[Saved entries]
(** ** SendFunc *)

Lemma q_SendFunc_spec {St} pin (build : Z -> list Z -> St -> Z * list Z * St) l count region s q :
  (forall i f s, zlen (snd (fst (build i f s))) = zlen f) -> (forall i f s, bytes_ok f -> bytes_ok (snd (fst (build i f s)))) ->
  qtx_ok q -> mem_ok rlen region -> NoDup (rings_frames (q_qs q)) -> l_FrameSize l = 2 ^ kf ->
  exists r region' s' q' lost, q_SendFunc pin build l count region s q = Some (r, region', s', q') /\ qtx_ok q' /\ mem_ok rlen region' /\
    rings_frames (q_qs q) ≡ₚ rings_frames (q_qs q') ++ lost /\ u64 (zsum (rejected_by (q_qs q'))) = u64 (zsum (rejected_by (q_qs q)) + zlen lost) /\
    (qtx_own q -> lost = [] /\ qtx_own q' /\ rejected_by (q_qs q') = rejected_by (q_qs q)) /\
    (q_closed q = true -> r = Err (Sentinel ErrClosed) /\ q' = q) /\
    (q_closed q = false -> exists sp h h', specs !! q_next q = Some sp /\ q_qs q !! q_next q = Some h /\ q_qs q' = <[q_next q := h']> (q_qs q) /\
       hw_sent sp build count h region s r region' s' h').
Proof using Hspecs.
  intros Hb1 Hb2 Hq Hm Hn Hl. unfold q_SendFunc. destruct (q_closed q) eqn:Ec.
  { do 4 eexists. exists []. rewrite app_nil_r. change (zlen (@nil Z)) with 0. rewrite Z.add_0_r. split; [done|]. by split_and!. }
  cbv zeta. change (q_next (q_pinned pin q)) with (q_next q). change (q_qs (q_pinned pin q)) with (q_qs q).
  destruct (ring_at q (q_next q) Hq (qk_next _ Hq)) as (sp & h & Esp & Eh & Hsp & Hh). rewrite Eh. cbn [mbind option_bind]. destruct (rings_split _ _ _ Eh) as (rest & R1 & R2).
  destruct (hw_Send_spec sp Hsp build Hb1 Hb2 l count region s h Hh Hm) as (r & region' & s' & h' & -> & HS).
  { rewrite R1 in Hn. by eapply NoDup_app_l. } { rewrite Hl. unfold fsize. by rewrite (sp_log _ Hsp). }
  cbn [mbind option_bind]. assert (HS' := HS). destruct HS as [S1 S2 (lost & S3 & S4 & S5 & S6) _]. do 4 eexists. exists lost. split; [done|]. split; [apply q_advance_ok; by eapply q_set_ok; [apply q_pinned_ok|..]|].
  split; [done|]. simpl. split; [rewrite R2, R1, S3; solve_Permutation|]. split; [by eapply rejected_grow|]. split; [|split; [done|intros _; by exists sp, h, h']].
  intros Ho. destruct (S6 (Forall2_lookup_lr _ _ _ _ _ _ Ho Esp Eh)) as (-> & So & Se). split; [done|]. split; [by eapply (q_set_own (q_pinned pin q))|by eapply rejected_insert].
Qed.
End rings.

## Exercise prompt
Write out each line above that contains the word "rewrite".

## Response area
  { do 4 eexists. exists []. rewrite app_nil_r. change (zlen (@nil Z)) with 0. rewrite Z.add_0_r. split; [done|]. by split_and!. }
  destruct (ring_at q (q_next q) Hq (qk_next _ Hq)) as (sp & h & Esp & Eh & Hsp & Hh). rewrite Eh. cbn [mbind option_bind]. destruct (rings_split _ _ _ Eh) as (rest & R1 & R2).
  { rewrite R1 in Hn. by eapply NoDup_app_l. } { rewrite Hl. unfold fsize. by rewrite (sp_log _ Hsp). }
  split; [done|]. simpl. split; [rewrite R2, R1, S3; solve_Permutation|]. split; [by eapply rejected_grow|]. split; [|split; [done|intros _; by exists sp, h, h']].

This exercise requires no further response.